These three elements work together to place your book.  While I truly respect varied opinions (ok, that´s a damn lie, opinions are found everywhere .... then there are facts) there are tons of books and websites out there that deal with this issue.  I have been reading and researching a lot.

Do any search on a book on Amazon.  Take a look at the title and keywords and the description.
I just did a search on Horse Novels - the number one hit?  A book called ´Out Stealing Horses - A Novel. They repeat some keywords in the first sentence of the description.  The keywords (you can have up to 7 phrases) are hidden.

Searched Paranormal Novel -  First hit?  Daughter of Aphrodite (Daughter Trilogy #1 Paranormal Romance) (The Daughter Trilogy)
Here there are some keywords in the first paragraph.  Again, no idea of all the keywords.

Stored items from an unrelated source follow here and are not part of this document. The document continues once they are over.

(** * Act-3.6: the planet configuration model and the orbital update of
    [src/script.js]

    The script builds a THREE.js scene; what it computes itself is
    - [PlanetConfig]: a parameter record filled in with [||] defaults,
    - [SolarSystem]: a registry (a JS [Map]) of planets, [createPlanet] and
      the per-frame [updatePlanets],
    - [tick]: the frame callback, gated by the GUI's [autoRotate].

    JS numbers are IEEE 754 binary64 values, so they are Rocq's primitive
    floats here: [+] and [*] round exactly as the script's do, [=?] and
    [<?] are JS's [===] and [<] on numbers.  [Math.cos] and [Math.sin] are
    host functions whose results ECMA-262 leaves implementation-approximated
    except at a few arguments; the approximations are parameters of the
    model.  Property values are typed as every literal of the script has
    them: numbers (colours are numbers too), a boolean for [hasRings], and
    [undefined] for what a literal omits.  THREE.js objects are records of
    the constructor arguments and of the transform fields the script
    writes. *)

From Stdlib Require Import ZArith Floats Bool String Lia.
From stdpp Require Import base list.

Set Warnings "-inexact-float".
Local Open Scope float_scope.

(* ================================================================== *)
(** ** JS values used by the script *)

(** [ToBoolean] on a number: [+0], [-0] and [NaN] are falsy. *)
Definition truthy (x : float) : bool := negb (is_zero x || is_nan x).

(** A property read on an object literal: [None] is [undefined] (the
    property was omitted), [Some x] a number.  [a || b] where both sides are
    property reads. *)
Definition or_else (a b : option float) : option float :=
  match a with
  | Some x => if truthy x then a else b
  | None => b
  end.

(** [a || d] where [d] is a literal. *)
Definition or_default (a : option float) (d : float) : float :=
  match a with
  | Some x => if truthy x then x else d
  | None => d
  end.

(** [a || false] on a boolean property. *)
Definition or_false (a : option bool) : bool :=
  match a with
  | Some b => if b then b else false
  | None => false
  end.

(* ================================================================== *)
(** ** PlanetConfig (script.js, lines 40-55) *)

(** The object literal handed to [new PlanetConfig(...)]. *)
Module Params.
Record t := mk {
  radius : option float;
  color : option float;
  atmosphereColor : option float;
  atmosphereThickness : option float;
  atmosphereOpacity : option float;
  orbitRadius : option float;
  rotationSpeed : option float;
  orbitSpeed : option float;
  hasRings : option bool;
  ringColor : option float;
  ringInnerRadius : option float;
  ringOuterRadius : option float
}.

(** [{}] *)
Definition empty : t :=
  mk None None None None None None None None None None None None.

(** [{ radius, color, orbitRadius, orbitSpeed, rotationSpeed }], the shape
    of six of the eight literals of the script. *)
Definition basic (r c oR oS rS : float) : t :=
  mk (Some r) (Some c) None None None (Some oR) (Some rS) (Some oS)
     None None None None.
End Params.

Record PlanetConfig := {
  radius : float;
  color : float;
  atmosphereColor : float;
  atmosphereThickness : float;
  atmosphereOpacity : float;
  orbitRadius : float;
  rotationSpeed : float;
  orbitSpeed : float;
  hasRings : bool;
  ringColor : float;
  ringInnerRadius : option float;
  ringOuterRadius : option float
}.

Definition white : float := 0xffffff.

Definition PlanetConfig_constructor (params : Params.t) : PlanetConfig :=
  {| radius := or_default (Params.radius params) 1;
     color := or_default (Params.color params) white;
     atmosphereColor :=
       or_default (or_else (Params.atmosphereColor params)
                           (Params.color params)) white;
     atmosphereThickness := or_default (Params.atmosphereThickness params) 0.1;
     atmosphereOpacity := or_default (Params.atmosphereOpacity params) 0.2;
     orbitRadius := or_default (Params.orbitRadius params) 0;
     rotationSpeed := or_default (Params.rotationSpeed params) 0.005;
     orbitSpeed := or_default (Params.orbitSpeed params) 0.001;
     hasRings := or_false (Params.hasRings params);
     ringColor := or_default (Params.ringColor params) white;
     ringInnerRadius := Params.ringInnerRadius params;
     ringOuterRadius := Params.ringOuterRadius params |}.

(** [planetConfigs] (lines 192-255), in the order of the literal. *)
Definition earth_params : Params.t :=
  Params.mk (Some 1.4) (Some 0x2233ff) (Some 0x4477ff) None (Some 0.2)
            (Some 45) (Some 0.005) (Some 0.006) None None None None.

Definition saturn_params : Params.t :=
  Params.mk (Some 3.5) (Some 0xead6b8) None None None
            (Some 90) (Some 0.006) (Some 0.003)
            (Some true) (Some 0xc2b280) (Some 4.5) (Some 7).

Definition planetConfigs : list (string * PlanetConfig) :=
  [ ("mercury"%string,
     PlanetConfig_constructor (Params.basic 0.8 0xa8a8a8 15 0.008 0.004));
    ("venus"%string,
     PlanetConfig_constructor (Params.basic 1.2 0xe6b88a 30 0.007 0.003));
    ("earth"%string, PlanetConfig_constructor earth_params);
    ("mars"%string,
     PlanetConfig_constructor (Params.basic 1.0 0xff4422 60 0.005 0.004));
    ("jupiter"%string,
     PlanetConfig_constructor (Params.basic 4.0 0xd8ca9d 75 0.004 0.007));
    ("saturn"%string, PlanetConfig_constructor saturn_params);
    ("uranus"%string,
     PlanetConfig_constructor (Params.basic 2.5 0x88ccff 105 0.002 0.005));
    ("neptune"%string,
     PlanetConfig_constructor (Params.basic 2.3 0x3456ff 120 0.001 0.005)) ].

(* ================================================================== *)
(** ** The JS [Map] of the registry *)

(** A [Map] iterates in insertion order; [set] on a present key replaces
    the value where it stands, on a fresh key it appends. *)
Module JsMap.
Section Ops.
Context {V : Type}.

Fixpoint get (k : string) (m : list (string * V)) : option V :=
  match m with
  | [] => None
  | (k', v) :: m' => if String.eqb k k' then Some v else get k m'
  end.

Fixpoint set (k : string) (v : V) (m : list (string * V))
  : list (string * V) :=
  match m with
  | [] => [(k, v)]
  | (k', v') :: m' =>
      if String.eqb k k' then (k', v) :: m' else (k', v') :: set k v m'
  end.

Definition keys (m : list (string * V)) : list string := map fst m.

(** How many entries are stored under [k]. *)
Definition count (k : string) (m : list (string * V)) : nat :=
  length (List.filter (fun kv => String.eqb k (fst kv)) m).
End Ops.
End JsMap.

(* ================================================================== *)
(** ** THREE.js objects built by [createPlanet] *)

(** What is added to a planet's [THREE.Group], by constructor arguments.
    [RingGeometry] receives the two ring radii as the config carries them,
    [undefined] included. *)
Inductive Child :=
| Atmosphere (sphereRadius color opacity : float)
| Rings (innerRadius outerRadius : option float) (color : float)
| PlanetMesh (sphereRadius color : float).

(** A planet's group.  [mesh_rotation_y] is [rotation.y] of the
    [PlanetMesh] child, the object the registry entry also holds as
    [mesh]; a fresh [Object3D] has position (0, 0, 0) and rotation 0. *)
Record Group := {
  children : list Child;
  position_x : float;
  position_y : float;
  position_z : float;
  mesh_rotation_y : float
}.

(** A registry entry [{ group, config, mesh }].  [group] is a reference:
    the index of the group among the planets added to [planetGroup], where
    the renderer finds the same object; [mesh] is reached through it. *)
Record Entry := {
  group : nat;
  config : PlanetConfig
}.

(** The fields of a [SolarSystem] the script writes: the registry, the
    planets under [planetGroup] in the order they were added, and the
    sun's [rotation.y]. *)
Record SolarSystem := {
  planets : list (string * Entry);
  planetGroup : list Group;
  sun_rotation_y : float
}.

(** [new SolarSystem()] (lines 83-94): empty registry, fresh sun. *)
Definition SolarSystem_constructor : SolarSystem :=
  {| planets := []; planetGroup := []; sun_rotation_y := 0 |}.

Definition atmosphere_of (config : PlanetConfig) : list Child :=
  if 0 <? atmosphereOpacity config
  then [Atmosphere (radius config * (1 + atmosphereThickness config))
                   (atmosphereColor config) (atmosphereOpacity config)]
  else [].

Definition rings_of (config : PlanetConfig) : list Child :=
  if hasRings config
  then [Rings (ringInnerRadius config) (ringOuterRadius config)
              (ringColor config)]
  else [].

(** The group [createPlanet] assembles (lines 115-161). *)
Definition new_planet (config : PlanetConfig) : Group :=
  {| children := atmosphere_of config ++ rings_of config
                 ++ [PlanetMesh (radius config) (color config)];
     position_x := 0; position_y := 0; position_z := 0;
     mesh_rotation_y := 0 |}.

(** [createPlanet(name, config)] (lines 114-170): the new state and the
    returned group, as its reference. *)
Definition createPlanet (name : string) (config : PlanetConfig)
    (s : SolarSystem) : SolarSystem * nat :=
  let planet := length (planetGroup s) in
  ({| planets := JsMap.set name {| group := planet; config := config |}
                           (planets s);
      planetGroup := planetGroup s ++ [new_planet config];
      sun_rotation_y := sun_rotation_y s |},
   planet).

(** The GUI-bound [parameters] object (lines 302-305). *)
Module Parameters.
Record t := { autoRotate : bool; rotationSpeed : float }.
End Parameters.

Section Host.
(** The host's approximations of cosine and sine at finite, non-zero
    arguments. *)
Variables cos_approx sin_approx : float -> float.

(** [Math.cos] and [Math.sin]: ECMA-262 fixes the result at NaN, at the
    infinities and at the zeros. *)
Definition Math_cos (x : float) : float :=
  if is_finite x then (if is_zero x then 1 else cos_approx x) else nan.

Definition Math_sin (x : float) : float :=
  if is_finite x then (if is_zero x then x else sin_approx x) else nan.

(** The body of the [forEach] callback (lines 174-180) on the group the
    entry refers to. *)
Definition update_planet (time : float) (config : PlanetConfig)
    (g : Group) : Group :=
  let angle := time * orbitSpeed config in
  {| children := children g;
     position_x := Math_cos angle * orbitRadius config;
     position_y := position_y g;
     position_z := Math_sin angle * orbitRadius config;
     mesh_rotation_y := mesh_rotation_y g + rotationSpeed config |}.

Definition update_entry (time : float) (objects : list Group)
    (planet : string * Entry) : list Group :=
  alter (update_planet time (config (snd planet))) (group (snd planet))
        objects.

(** [updatePlanets(time)] (lines 172-185). *)
Definition updatePlanets (time : float) (s : SolarSystem) : SolarSystem :=
  {| planets := planets s;
     planetGroup := fold_left (update_entry time) (planets s) (planetGroup s);
     sun_rotation_y := sun_rotation_y s + 0.001 |}.

(** [tick] (lines 313-326), as far as the solar system goes: [now] is
    what [performance.now()] returns in this frame. *)
Definition tick (parameters : Parameters.t) (now : float)
    (s : SolarSystem) : SolarSystem :=
  if Parameters.autoRotate parameters
  then updatePlanets (now * 0.001 * Parameters.rotationSpeed parameters) s
  else s.

(** A run of frames, each with the GUI state and the clock it sees. *)
Definition run_frames (frames : list (Parameters.t * float))
    (s : SolarSystem) : SolarSystem :=
  fold_left (fun s f => tick (fst f) (snd f) s) frames s.

(** [n] calls of [updatePlanets] with the same argument. *)
Fixpoint updatePlanets_n (n : nat) (time : float) (s : SolarSystem)
  : SolarSystem :=
  match n with
  | O => s
  | S n' => updatePlanets time (updatePlanets_n n' time s)
  end.

(** The states the script can be in: a fresh system, then any calls of
    its two methods. *)
Inductive reachable : SolarSystem -> Prop :=
| reachable_new : reachable SolarSystem_constructor
| reachable_create name config s :
    reachable s -> reachable (fst (createPlanet name config s))
| reachable_update time s :
    reachable s -> reachable (updatePlanets time s).
End Host.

Searched Sports Novel - Second hit - GAME: an American Novel about Small Town Football
Again some keywords in the description.

I am not going to go out on a limb and say this is the end all in selling books on Amazon.  I am only sharing the info as I find it.
This is not a science or a religion.  It is however a strong suggestion.  The absolute best combination of elements is elusive.  How it is exactly done I do not know but I will sure make my best effort to include some of this stuff in my book info section.  I´m not going to count on getting struck by lightning like 50 shades of Manure or whatever.  

Or I could just skip it and hope my books gets found amoung the 50,000,000 other books out there vying for public attention .... maybe I´ll get discovered for my cheery personality.

David Gordon Burke


----------